(* ===== verification/Json.v ===== *)
(** * Reading JSON (Go's encoding/json, as the webhook handler uses it)

    [document] is the syntax [json.Unmarshal] accepts, read into a tree; [field] and the
    [as_…] readers are how it fills a struct: a member is matched to a field by name, any
    case, each in turn; [null] leaves a field as it is; a value of another kind fails the
    whole call.  [time_Parse_RFC3339] is how a timestamp is read. *)
From Stdlib Require Import ZArith Lia String Ascii.
From stdpp Require Import base strings list.
From S2P Require Import Prelude GoFloat GoString GoText.
Local Open Scope string_scope.
Local Open Scope list_scope.
Local Open Scope Z_scope.

(** A number is kept as an integer where its text is one. *)
Inductive json :=
  | JNull
  | JBool (b : bool)
  | JInt (n : Z)
  | JReal (literal : string)
  | JStr (s : string)
  | JArr (l : list json)
  | JObj (members : list (string * json)).

(** ** Syntax *)

Definition is_blank (a : ascii) : bool := let b := byte_of a in (b =? 32) || (b =? 9) || (b =? 10) || (b =? 13).
Definition is_dig (a : ascii) : bool := match digit_val a with Some _ => true | None => false end.

Fixpoint skip_blank (l : list ascii) : list ascii :=
  match l with a :: l' => if is_blank a then skip_blank l' else l | [] => [] end.

(** What follows a literal word. *)
Fixpoint after (w l : list ascii) : option (list ascii) :=
  match w, l with
  | [], _ => Some l
  | a :: w', b :: l' => if bool_decide (a = b) then after w' l' else None
  | _, _ => None
  end.

Fixpoint take_digits (l : list ascii) : list ascii * list ascii :=
  match l with
  | a :: l' => if is_dig a then let '(ds, rest) := take_digits l' in (a :: ds, rest) else ([], l)
  | [] => ([], [])
  end.

(** A number: a sign, an integer with no leading zero, a fraction and an exponent. *)
Definition minus_sign (l : list ascii) : list ascii * list ascii :=
  match l with a :: l' => if bool_decide (a = "-"%char) then ([a], l') else ([], l) | [] => ([], []) end.
Definition fraction (l : list ascii) : option (list ascii * list ascii) :=
  match l with
  | a :: l' => if bool_decide (a = "."%char)
               then let '(ds, rest) := take_digits l' in match ds with [] => None | _ => Some (a :: ds, rest) end
               else Some ([], l)
  | [] => Some ([], [])
  end.
Definition exponent (l : list ascii) : option (list ascii * list ascii) :=
  match l with
  | a :: l' =>
      if bool_decide (a = "e"%char) || bool_decide (a = "E"%char)
      then let '(sign, l1) := match l' with
                              | b :: l2 => if bool_decide (b = "+"%char) || bool_decide (b = "-"%char) then ([b], l2) else ([], l')
                              | [] => ([], [])
                              end in
           let '(ds, rest) := take_digits l1 in
           match ds with [] => None | _ => Some (a :: sign ++ ds, rest) end
      else Some ([], l)
  | [] => Some ([], [])
  end.
Definition number (l : list ascii) : option (json * list ascii) :=
  let '(sign, l1) := minus_sign l in
  let '(ds, l2) := take_digits l1 in
  match ds with
  | [] => None
  | d :: more =>
      if bool_decide (d = "0"%char) && negb (Nat.eqb (length more) 0) then None
      else match fraction l2 with
           | None => None
           | Some (f, l3) =>
               match exponent l3 with
               | None => None
               | Some (e, rest) =>
                   match f ++ e, digits_val 0 ds with
                   | [], Some n => Some (JInt (match sign with [] => n | _ => - n end), rest)
                   | _, _ => Some (JReal (string_of_list_ascii (sign ++ ds ++ f ++ e)), rest)
                   end
               end
           end
  end.

Definition hex_val (a : ascii) : option Z :=
  let b := byte_of a in
  if (48 <=? b) && (b <=? 57) then Some (b - 48)
  else if (97 <=? b) && (b <=? 102) then Some (b - 87)
  else if (65 <=? b) && (b <=? 70) then Some (b - 55) else None.
Definition hex4 (l : list ascii) : option (Z * list ascii) :=
  match l with
  | a :: b :: c :: d :: rest =>
      match hex_val a, hex_val b, hex_val c, hex_val d with
      | Some x, Some y, Some z, Some t => Some (((x * 16 + y) * 16 + z) * 16 + t, rest)
      | _, _, _, _ => None
      end
  | _ => None
  end.

(** The rune a [\u] escape stands for: half of a surrogate pair takes the other half with
    it, and without it is U+FFFD. *)
Definition unicode_escape (l : list ascii) : option (list Z * list ascii) :=
  match hex4 l with
  | None => None
  | Some (u, rest) =>
      if negb ((55296 <=? u) && (u <=? 57343)) then Some (utf8_encode1 u, rest)
      else match rest with
           | a :: b :: rest' =>
               if bool_decide (a = "092"%char) && bool_decide (b = "u"%char)
               then match hex4 rest' with
                    | Some (v, rest2) =>
                        if (u <=? 56319) && (56320 <=? v) && (v <=? 57343)
                        then Some (utf8_encode1 (65536 + (u - 55296) * 1024 + (v - 56320)), rest2)
                        else Some (utf8_encode1 rune_error, rest)
                    | None => Some (utf8_encode1 rune_error, rest)
                    end
               else Some (utf8_encode1 rune_error, rest)
           | _ => Some (utf8_encode1 rune_error, rest)
           end
  end.
Definition simple_escape (a : ascii) : option Z :=
  if bool_decide (a ∈ ["034"; "092"; "/"]%char) then Some (byte_of a)
  else if bool_decide (a = "b"%char) then Some 8 else if bool_decide (a = "f"%char) then Some 12
  else if bool_decide (a = "n"%char) then Some 10 else if bool_decide (a = "r"%char) then Some 13
  else if bool_decide (a = "t"%char) then Some 9 else None.

(** The bytes of a string, after its opening quote. *)
Fixpoint string_body (fuel : nat) (l : list ascii) : option (list Z * list ascii) :=
  match fuel, l with
  | S fuel', a :: l' =>
      if bool_decide (a = "034"%char) then Some ([], l')
      else if bool_decide (a = "092"%char)
      then match l' with
           | b :: l2 =>
               match (if bool_decide (b = "u"%char) then unicode_escape l2
                      else match simple_escape b with Some c => Some ([c], l2) | None => None end) with
               | Some (bs, rest) => match string_body fuel' rest with Some (more, end_) => Some (bs ++ more, end_) | None => None end
               | None => None
               end
           | [] => None
           end
      else if byte_of a <? 32 then None
      else match string_body fuel' l' with Some (more, end_) => Some (byte_of a :: more, end_) | None => None end
  | _, _ => None
  end.
(** Bytes that are not UTF-8 are read as U+FFFD. *)
Definition quoted (l : list ascii) : option (string * list ascii) :=
  match l with
  | a :: l' => if bool_decide (a = "034"%char)
               then match string_body (length l) l' with
                    | Some (bs, rest) => Some (strings_Map id (of_bytes bs), rest)
                    | None => None
                    end
               else None
  | [] => None
  end.

(** [maxNestingDepth]. *)
Definition max_depth : nat := 10000.

Fixpoint value (fuel depth : nat) (l : list ascii) : option (json * list ascii) :=
  match fuel with
  | O => None
  | S fuel' =>
      match skip_blank l with
      | [] => None
      | a :: l' =>
          if bool_decide (a = "034"%char) then match quoted (a :: l') with Some (s, rest) => Some (JStr s, rest) | None => None end
          else if bool_decide (a = "{"%char) then
            match depth with
            | O => None
            | S depth' =>
                match skip_blank l' with
                | b :: rest => if bool_decide (b = "}"%char) then Some (JObj [], rest)
                               else match members fuel' depth' l' with Some (ms, rest) => Some (JObj ms, rest) | None => None end
                | [] => None
                end
            end
          else if bool_decide (a = "["%char) then
            match depth with
            | O => None
            | S depth' =>
                match skip_blank l' with
                | b :: rest => if bool_decide (b = "]"%char) then Some (JArr [], rest)
                               else match elements fuel' depth' l' with Some (vs, rest) => Some (JArr vs, rest) | None => None end
                | [] => None
                end
            end
          else match after (chars "null") (a :: l'), after (chars "true") (a :: l'), after (chars "false") (a :: l') with
               | Some rest, _, _ => Some (JNull, rest)
               | _, Some rest, _ => Some (JBool true, rest)
               | _, _, Some rest => Some (JBool false, rest)
               | _, _, _ => number (a :: l')
               end
      end
  end
with elements (fuel depth : nat) (l : list ascii) : option (list json * list ascii) :=
  match fuel with
  | O => None
  | S fuel' =>
      match value fuel' depth l with
      | None => None
      | Some (v, l1) =>
          match skip_blank l1 with
          | a :: l2 =>
              if bool_decide (a = ","%char)
              then match elements fuel' depth l2 with Some (vs, rest) => Some (v :: vs, rest) | None => None end
              else if bool_decide (a = "]"%char) then Some ([v], l2) else None
          | [] => None
          end
      end
  end
with members (fuel depth : nat) (l : list ascii) : option (list (string * json) * list ascii) :=
  match fuel with
  | O => None
  | S fuel' =>
      match quoted (skip_blank l) with
      | None => None
      | Some (k, l0) =>
          match skip_blank l0 with
          | c :: l1 =>
              if bool_decide (c = ":"%char) then
                match value fuel' depth l1 with
                | None => None
                | Some (v, l2) =>
                    match skip_blank l2 with
                    | a :: l3 =>
                        if bool_decide (a = ","%char)
                        then match members fuel' depth l3 with Some (ms, rest) => Some ((k, v) :: ms, rest) | None => None end
                        else if bool_decide (a = "}"%char) then Some ([(k, v)], l3) else None
                    | [] => None
                    end
                end
              else None
          | [] => None
          end
      end
  end.

(** A text that is one value and nothing else.  Two steps are spent for each byte at most. *)
Definition document (s : string) : option json :=
  let l := chars s in
  match value (2 * length l + 2) max_depth l with
  | Some (v, rest) => match skip_blank rest with [] => Some v | _ => None end
  | None => None
  end.

(** ** Filling a struct *)

(** A name as it is matched: case folded, with the long s and the Kelvin sign. *)
Definition fold_name (s : string) : string := strings_Map (fun r => if r =? 383 then 115 else unicode_ToLower r) s.
Definition same_name (a b : string) : bool := str_eqb (fold_name a) (fold_name b).

(** A struct's field, from the members of an object in their order. *)
Definition field {A} (ms : list (string * json)) (name : string) (read : json -> A -> option A) (old : A) : option A :=
  fold_left (fun acc m => match acc with
                          | Some x => if same_name (fst m) name then read (snd m) x else Some x
                          | None => None
                          end) ms (Some old).

Definition as_string (v : json) (old : string) : option string :=
  match v with JStr s => Some s | JNull => Some old | _ => None end.
Definition as_int64 (v : json) (old : Z) : option Z :=
  match v with JInt n => if (int_min <=? n) && (n <=? int_max) then Some n else None | JNull => Some old | _ => None end.
Definition as_struct {A} (read : list (string * json) -> A -> option A) (v : json) (old : A) : option A :=
  match v with JObj ms => read ms old | JNull => Some old | _ => None end.
(** A repeated array starts afresh. *)
Definition as_slice {A} (read : json -> A -> option A) (zero : A) (v : json) (old : list A) : option (list A) :=
  match v with JArr l => mapM (fun v => read v zero) l | JNull => Some [] | _ => None end.

(** ** Timestamps *)

(** The number at the front of a text, of one to [most] digits. *)
Definition getnum (least most : nat) (l : list ascii) : option (Z * list ascii) :=
  let ds := fst (take_digits (take most l)) in
  if Nat.ltb (length ds) least then None
  else match digits_val 0 ds with Some n => Some (n, drop (length ds) l) | None => None end.
Definition literally (c : ascii) (l : list ascii) : option (list ascii) := after [c] l.

Definition isLeap (y : Z) : bool := (y mod 4 =? 0) && (negb (y mod 100 =? 0) || (y mod 400 =? 0)).
Definition daysIn (y m : Z) : Z :=
  if m =? 2 then if isLeap y then 29 else 28 else if bool_decide (m ∈ [4; 6; 9; 11]) then 30 else 31.
(** Days from 1 January 1970 to a date of the Gregorian calendar. *)
Definition days_before_year (y : Z) : Z := 365 * y + (y - 1) / 4 - (y - 1) / 100 + (y - 1) / 400 - 719527.
Definition days_of (y m d : Z) : Z :=
  days_before_year y + fold_left (fun acc i => if i <? m then acc + daysIn y i else acc) (seqZ 1 11) 0 + d - 1.

(** Nanoseconds of a fraction: its first nine digits. *)
Definition nanos (ds : list ascii) : option Z :=
  match digits_val 0 (take 9 (ds ++ repeat "0"%char 9)) with Some n => Some n | None => None end.
Definition parse_fraction (l : list ascii) : option (Z * list ascii) :=
  match l with
  | c :: d :: _ =>
      if (bool_decide (c = "."%char) || bool_decide (c = ","%char)) && is_dig d
      then let '(ds, rest) := take_digits (drop 1 l) in match nanos ds with Some n => Some (n, rest) | None => None end
      else Some (0, l)
  | _ => Some (0, l)
  end.
(** Seconds east of UTC. *)
Definition parse_zone (l : list ascii) : option Z :=
  match l with
  | [] => None
  | z :: l' =>
      if bool_decide (z = "Z"%char) then if Nat.eqb (length l') 0 then Some 0 else None
      else if bool_decide (z = "+"%char) || bool_decide (z = "-"%char) then
        match getnum 2 2 l' with
        | Some (h, l1) =>
            match literally ":" l1 with
            | Some l2 => match getnum 2 2 l2 with
                         | Some (m, []) => if (h <=? 24) && (m <=? 60)
                                           then Some ((if bool_decide (z = "-"%char) then -1 else 1) * (h * 3600 + m * 60)) else None
                         | _ => None
                         end
            | None => None
            end
        | None => None
        end
      else None
  end.

(** The instant a text names, in nanoseconds from 1970; the zero time is 0. *)
Definition zero_time_seconds : Z := -62135596800.
Definition time_Parse_RFC3339 (s : string) : option Time :=
  '(year, l) ← getnum 4 4 (chars s); l ← literally "-" l;
  '(month, l) ← getnum 2 2 l; l ← literally "-" l;
  '(day, l) ← getnum 2 2 l; l ← literally "T" l;
  '(hour, l) ← getnum 1 2 l; l ← literally ":" l;
  '(minute, l) ← getnum 2 2 l; l ← literally ":" l;
  '(second, l) ← getnum 2 2 l;
  '(ns, l) ← parse_fraction l;
  zone ← parse_zone l;
  if (1 <=? month) && (month <=? 12) && (1 <=? day) && (day <=? daysIn year month) &&
     (hour <? 24) && (minute <? 60) && (second <? 60)
  then let seconds := days_of year month day * 86400 + hour * 3600 + minute * 60 + second - zone in
       Some (if (seconds =? zero_time_seconds) && (ns =? 0) then 0 else seconds * 1000000000 + ns)
  else None.

(** A field that is a pointer to a time. *)
Definition as_time (v : json) (old : option Time) : option (option Time) :=
  match v with JStr s => Some <$> time_Parse_RFC3339 s | JNull => Some None | _ => None end.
· · · · · · ·
# [Problem]
Using the data above, reproduce exactly the lines between those holding "Definition parse_zone (l" and "(** A field that is a pointer to a time. *)", inclusive, and no others.

# [Answer for this exercise]
Definition parse_zone (l : list ascii) : option Z :=
  match l with
  | [] => None
  | z :: l' =>
      if bool_decide (z = "Z"%char) then if Nat.eqb (length l') 0 then Some 0 else None
      else if bool_decide (z = "+"%char) || bool_decide (z = "-"%char) then
        match getnum 2 2 l' with
        | Some (h, l1) =>
            match literally ":" l1 with
            | Some l2 => match getnum 2 2 l2 with
                         | Some (m, []) => if (h <=? 24) && (m <=? 60)
                                           then Some ((if bool_decide (z = "-"%char) then -1 else 1) * (h * 3600 + m * 60)) else None
                         | _ => None
                         end
            | None => None
            end
        | None => None
        end
      else None
  end.

(** The instant a text names, in nanoseconds from 1970; the zero time is 0. *)
Definition zero_time_seconds : Z := -62135596800.
Definition time_Parse_RFC3339 (s : string) : option Time :=
  '(year, l) ← getnum 4 4 (chars s); l ← literally "-" l;
  '(month, l) ← getnum 2 2 l; l ← literally "-" l;
  '(day, l) ← getnum 2 2 l; l ← literally "T" l;
  '(hour, l) ← getnum 1 2 l; l ← literally ":" l;
  '(minute, l) ← getnum 2 2 l; l ← literally ":" l;
  '(second, l) ← getnum 2 2 l;
  '(ns, l) ← parse_fraction l;
  zone ← parse_zone l;
  if (1 <=? month) && (month <=? 12) && (1 <=? day) && (day <=? daysIn year month) &&
     (hour <? 24) && (minute <? 60) && (second <? 60)
  then let seconds := days_of year month day * 86400 + hour * 3600 + minute * 60 + second - zone in
       Some (if (seconds =? zero_time_seconds) && (ns =? 0) then 0 else seconds * 1000000000 + ns)
  else None.

(** A field that is a pointer to a time. *)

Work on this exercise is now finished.